[Aim of the task] The records should be copied out again with no alteration.

[Supplied data]

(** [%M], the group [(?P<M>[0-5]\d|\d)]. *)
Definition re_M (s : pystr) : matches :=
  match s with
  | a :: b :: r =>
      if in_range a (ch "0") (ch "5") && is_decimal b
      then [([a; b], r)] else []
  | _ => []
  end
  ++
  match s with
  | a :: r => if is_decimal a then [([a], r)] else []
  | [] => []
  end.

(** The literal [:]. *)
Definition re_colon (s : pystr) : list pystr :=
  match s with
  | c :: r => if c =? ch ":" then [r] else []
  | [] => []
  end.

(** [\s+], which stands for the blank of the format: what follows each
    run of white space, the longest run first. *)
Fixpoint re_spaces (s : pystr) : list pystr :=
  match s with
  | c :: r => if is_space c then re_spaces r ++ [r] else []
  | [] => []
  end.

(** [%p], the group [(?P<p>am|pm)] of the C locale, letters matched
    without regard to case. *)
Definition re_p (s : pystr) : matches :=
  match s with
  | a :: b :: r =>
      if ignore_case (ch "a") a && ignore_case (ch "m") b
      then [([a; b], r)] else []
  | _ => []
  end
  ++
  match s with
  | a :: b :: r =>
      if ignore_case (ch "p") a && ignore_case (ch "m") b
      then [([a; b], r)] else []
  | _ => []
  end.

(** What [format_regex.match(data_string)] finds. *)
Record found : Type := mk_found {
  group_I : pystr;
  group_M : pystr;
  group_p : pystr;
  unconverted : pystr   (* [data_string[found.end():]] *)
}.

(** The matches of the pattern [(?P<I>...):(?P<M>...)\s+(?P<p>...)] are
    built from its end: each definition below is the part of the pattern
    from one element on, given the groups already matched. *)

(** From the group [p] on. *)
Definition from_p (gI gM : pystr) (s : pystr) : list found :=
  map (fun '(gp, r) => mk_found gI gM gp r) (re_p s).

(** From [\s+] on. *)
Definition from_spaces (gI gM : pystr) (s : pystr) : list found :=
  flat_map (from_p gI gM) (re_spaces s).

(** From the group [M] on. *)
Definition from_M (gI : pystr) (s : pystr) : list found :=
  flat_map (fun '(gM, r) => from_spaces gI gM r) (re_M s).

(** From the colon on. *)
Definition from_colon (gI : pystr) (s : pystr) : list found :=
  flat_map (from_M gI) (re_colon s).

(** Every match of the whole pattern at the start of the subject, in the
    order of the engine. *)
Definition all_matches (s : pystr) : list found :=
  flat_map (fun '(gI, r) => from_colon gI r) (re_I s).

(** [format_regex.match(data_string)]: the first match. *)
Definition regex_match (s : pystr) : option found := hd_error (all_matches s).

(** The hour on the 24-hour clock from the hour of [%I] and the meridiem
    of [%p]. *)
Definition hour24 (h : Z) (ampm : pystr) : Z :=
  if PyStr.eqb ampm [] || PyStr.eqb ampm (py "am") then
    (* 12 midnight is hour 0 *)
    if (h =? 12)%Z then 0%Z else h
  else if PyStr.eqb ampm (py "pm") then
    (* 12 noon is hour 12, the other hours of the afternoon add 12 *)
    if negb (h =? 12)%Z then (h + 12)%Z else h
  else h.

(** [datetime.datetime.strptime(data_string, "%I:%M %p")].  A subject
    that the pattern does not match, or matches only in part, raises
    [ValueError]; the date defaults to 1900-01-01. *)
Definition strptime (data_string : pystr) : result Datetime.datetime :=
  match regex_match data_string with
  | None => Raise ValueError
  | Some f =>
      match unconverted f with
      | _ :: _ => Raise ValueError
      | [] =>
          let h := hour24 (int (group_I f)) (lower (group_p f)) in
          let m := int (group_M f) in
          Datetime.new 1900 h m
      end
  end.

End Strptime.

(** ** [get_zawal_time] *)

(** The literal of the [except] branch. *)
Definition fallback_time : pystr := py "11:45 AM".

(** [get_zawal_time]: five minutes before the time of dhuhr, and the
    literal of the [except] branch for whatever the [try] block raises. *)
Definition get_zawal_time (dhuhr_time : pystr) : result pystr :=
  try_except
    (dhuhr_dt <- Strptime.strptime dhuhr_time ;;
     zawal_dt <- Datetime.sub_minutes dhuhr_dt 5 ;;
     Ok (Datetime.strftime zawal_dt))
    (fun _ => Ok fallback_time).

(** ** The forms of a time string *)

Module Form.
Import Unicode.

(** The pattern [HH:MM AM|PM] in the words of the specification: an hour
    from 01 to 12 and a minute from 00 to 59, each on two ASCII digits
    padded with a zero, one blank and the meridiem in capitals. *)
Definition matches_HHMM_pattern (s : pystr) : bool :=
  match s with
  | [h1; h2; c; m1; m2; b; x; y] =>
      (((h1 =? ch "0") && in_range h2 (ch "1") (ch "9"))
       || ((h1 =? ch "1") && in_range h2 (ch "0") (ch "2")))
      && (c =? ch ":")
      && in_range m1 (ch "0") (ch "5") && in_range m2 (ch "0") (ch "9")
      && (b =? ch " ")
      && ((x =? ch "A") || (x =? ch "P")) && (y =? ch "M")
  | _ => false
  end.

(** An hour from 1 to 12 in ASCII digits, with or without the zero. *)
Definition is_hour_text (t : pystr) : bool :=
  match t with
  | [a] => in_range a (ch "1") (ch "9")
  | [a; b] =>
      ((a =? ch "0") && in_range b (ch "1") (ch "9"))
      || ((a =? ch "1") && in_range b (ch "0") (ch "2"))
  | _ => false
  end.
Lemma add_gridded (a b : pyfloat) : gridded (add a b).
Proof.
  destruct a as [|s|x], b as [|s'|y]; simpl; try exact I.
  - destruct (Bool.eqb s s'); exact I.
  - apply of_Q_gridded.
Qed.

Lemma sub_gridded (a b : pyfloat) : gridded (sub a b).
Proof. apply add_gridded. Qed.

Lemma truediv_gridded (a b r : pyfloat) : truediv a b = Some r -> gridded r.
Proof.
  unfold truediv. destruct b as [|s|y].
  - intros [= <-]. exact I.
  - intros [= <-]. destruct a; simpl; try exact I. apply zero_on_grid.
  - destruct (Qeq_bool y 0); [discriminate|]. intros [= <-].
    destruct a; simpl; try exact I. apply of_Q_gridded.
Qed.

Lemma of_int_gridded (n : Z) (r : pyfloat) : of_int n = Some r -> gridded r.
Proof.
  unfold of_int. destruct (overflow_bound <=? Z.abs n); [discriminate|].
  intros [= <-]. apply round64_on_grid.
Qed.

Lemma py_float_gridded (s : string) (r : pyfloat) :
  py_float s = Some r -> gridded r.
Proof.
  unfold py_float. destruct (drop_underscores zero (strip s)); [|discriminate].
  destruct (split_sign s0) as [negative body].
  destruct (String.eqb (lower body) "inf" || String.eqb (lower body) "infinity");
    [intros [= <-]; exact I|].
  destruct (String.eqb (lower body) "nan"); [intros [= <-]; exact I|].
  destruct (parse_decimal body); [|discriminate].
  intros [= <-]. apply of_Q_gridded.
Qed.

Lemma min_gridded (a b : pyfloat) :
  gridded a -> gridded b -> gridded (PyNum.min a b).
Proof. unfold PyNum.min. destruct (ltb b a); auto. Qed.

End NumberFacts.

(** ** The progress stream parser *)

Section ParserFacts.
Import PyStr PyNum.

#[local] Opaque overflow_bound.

[Reply to the exercise]
(** [%M], the group [(?P<M>[0-5]\d|\d)]. *)
Definition re_M (s : pystr) : matches :=
  match s with
  | a :: b :: r =>
      if in_range a (ch "0") (ch "5") && is_decimal b
      then [([a; b], r)] else []
  | _ => []
  end
  ++
  match s with
  | a :: r => if is_decimal a then [([a], r)] else []
  | [] => []
  end.

(** The literal [:]. *)
Definition re_colon (s : pystr) : list pystr :=
  match s with
  | c :: r => if c =? ch ":" then [r] else []
  | [] => []
  end.

(** [\s+], which stands for the blank of the format: what follows each
    run of white space, the longest run first. *)
Fixpoint re_spaces (s : pystr) : list pystr :=
  match s with
  | c :: r => if is_space c then re_spaces r ++ [r] else []
  | [] => []
  end.

(** [%p], the group [(?P<p>am|pm)] of the C locale, letters matched
    without regard to case. *)
Definition re_p (s : pystr) : matches :=
  match s with
  | a :: b :: r =>
      if ignore_case (ch "a") a && ignore_case (ch "m") b
      then [([a; b], r)] else []
  | _ => []
  end
  ++
  match s with
  | a :: b :: r =>
      if ignore_case (ch "p") a && ignore_case (ch "m") b
      then [([a; b], r)] else []
  | _ => []
  end.

(** What [format_regex.match(data_string)] finds. *)
Record found : Type := mk_found {
  group_I : pystr;
  group_M : pystr;
  group_p : pystr;
  unconverted : pystr   (* [data_string[found.end():]] *)
}.

(** The matches of the pattern [(?P<I>...):(?P<M>...)\s+(?P<p>...)] are
    built from its end: each definition below is the part of the pattern
    from one element on, given the groups already matched. *)

(** From the group [p] on. *)
Definition from_p (gI gM : pystr) (s : pystr) : list found :=
  map (fun '(gp, r) => mk_found gI gM gp r) (re_p s).

(** From [\s+] on. *)
Definition from_spaces (gI gM : pystr) (s : pystr) : list found :=
  flat_map (from_p gI gM) (re_spaces s).

(** From the group [M] on. *)
Definition from_M (gI : pystr) (s : pystr) : list found :=
  flat_map (fun '(gM, r) => from_spaces gI gM r) (re_M s).

(** From the colon on. *)
Definition from_colon (gI : pystr) (s : pystr) : list found :=
  flat_map (from_M gI) (re_colon s).

(** Every match of the whole pattern at the start of the subject, in the
    order of the engine. *)
Definition all_matches (s : pystr) : list found :=
  flat_map (fun '(gI, r) => from_colon gI r) (re_I s).

(** [format_regex.match(data_string)]: the first match. *)
Definition regex_match (s : pystr) : option found := hd_error (all_matches s).

(** The hour on the 24-hour clock from the hour of [%I] and the meridiem
    of [%p]. *)
Definition hour24 (h : Z) (ampm : pystr) : Z :=
  if PyStr.eqb ampm [] || PyStr.eqb ampm (py "am") then
    (* 12 midnight is hour 0 *)
    if (h =? 12)%Z then 0%Z else h
  else if PyStr.eqb ampm (py "pm") then
    (* 12 noon is hour 12, the other hours of the afternoon add 12 *)
    if negb (h =? 12)%Z then (h + 12)%Z else h
  else h.

(** [datetime.datetime.strptime(data_string, "%I:%M %p")].  A subject
    that the pattern does not match, or matches only in part, raises
    [ValueError]; the date defaults to 1900-01-01. *)
Definition strptime (data_string : pystr) : result Datetime.datetime :=
  match regex_match data_string with
  | None => Raise ValueError
  | Some f =>
      match unconverted f with
      | _ :: _ => Raise ValueError
      | [] =>
          let h := hour24 (int (group_I f)) (lower (group_p f)) in
          let m := int (group_M f) in
          Datetime.new 1900 h m
      end
  end.

End Strptime.

(** ** [get_zawal_time] *)

(** The literal of the [except] branch. *)
Definition fallback_time : pystr := py "11:45 AM".

(** [get_zawal_time]: five minutes before the time of dhuhr, and the
    literal of the [except] branch for whatever the [try] block raises. *)
Definition get_zawal_time (dhuhr_time : pystr) : result pystr :=
  try_except
    (dhuhr_dt <- Strptime.strptime dhuhr_time ;;
     zawal_dt <- Datetime.sub_minutes dhuhr_dt 5 ;;
     Ok (Datetime.strftime zawal_dt))
    (fun _ => Ok fallback_time).

(** ** The forms of a time string *)

Module Form.
Import Unicode.

(** The pattern [HH:MM AM|PM] in the words of the specification: an hour
    from 01 to 12 and a minute from 00 to 59, each on two ASCII digits
    padded with a zero, one blank and the meridiem in capitals. *)
Definition matches_HHMM_pattern (s : pystr) : bool :=
  match s with
  | [h1; h2; c; m1; m2; b; x; y] =>
      (((h1 =? ch "0") && in_range h2 (ch "1") (ch "9"))
       || ((h1 =? ch "1") && in_range h2 (ch "0") (ch "2")))
      && (c =? ch ":")
      && in_range m1 (ch "0") (ch "5") && in_range m2 (ch "0") (ch "9")
      && (b =? ch " ")
      && ((x =? ch "A") || (x =? ch "P")) && (y =? ch "M")
  | _ => false
  end.

(** An hour from 1 to 12 in ASCII digits, with or without the zero. *)
Definition is_hour_text (t : pystr) : bool :=
  match t with
  | [a] => in_range a (ch "1") (ch "9")
  | [a; b] =>
      ((a =? ch "0") && in_range b (ch "1") (ch "9"))
      || ((a =? ch "1") && in_range b (ch "0") (ch "2"))
  | _ => false
  end.
Lemma add_gridded (a b : pyfloat) : gridded (add a b).
Proof.
  destruct a as [|s|x], b as [|s'|y]; simpl; try exact I.
  - destruct (Bool.eqb s s'); exact I.
  - apply of_Q_gridded.
Qed.

Lemma sub_gridded (a b : pyfloat) : gridded (sub a b).
Proof. apply add_gridded. Qed.

Lemma truediv_gridded (a b r : pyfloat) : truediv a b = Some r -> gridded r.
Proof.
  unfold truediv. destruct b as [|s|y].
  - intros [= <-]. exact I.
  - intros [= <-]. destruct a; simpl; try exact I. apply zero_on_grid.
  - destruct (Qeq_bool y 0); [discriminate|]. intros [= <-].
    destruct a; simpl; try exact I. apply of_Q_gridded.
Qed.

Lemma of_int_gridded (n : Z) (r : pyfloat) : of_int n = Some r -> gridded r.
Proof.
  unfold of_int. destruct (overflow_bound <=? Z.abs n); [discriminate|].
  intros [= <-]. apply round64_on_grid.
Qed.

Lemma py_float_gridded (s : string) (r : pyfloat) :
  py_float s = Some r -> gridded r.
Proof.
  unfold py_float. destruct (drop_underscores zero (strip s)); [|discriminate].
  destruct (split_sign s0) as [negative body].
  destruct (String.eqb (lower body) "inf" || String.eqb (lower body) "infinity");
    [intros [= <-]; exact I|].
  destruct (String.eqb (lower body) "nan"); [intros [= <-]; exact I|].
  destruct (parse_decimal body); [|discriminate].
  intros [= <-]. apply of_Q_gridded.
Qed.

Lemma min_gridded (a b : pyfloat) :
  gridded a -> gridded b -> gridded (PyNum.min a b).
Proof. unfold PyNum.min. destruct (ltb b a); auto. Qed.

End NumberFacts.

(** ** The progress stream parser *)

Section ParserFacts.
Import PyStr PyNum.

#[local] Opaque overflow_bound.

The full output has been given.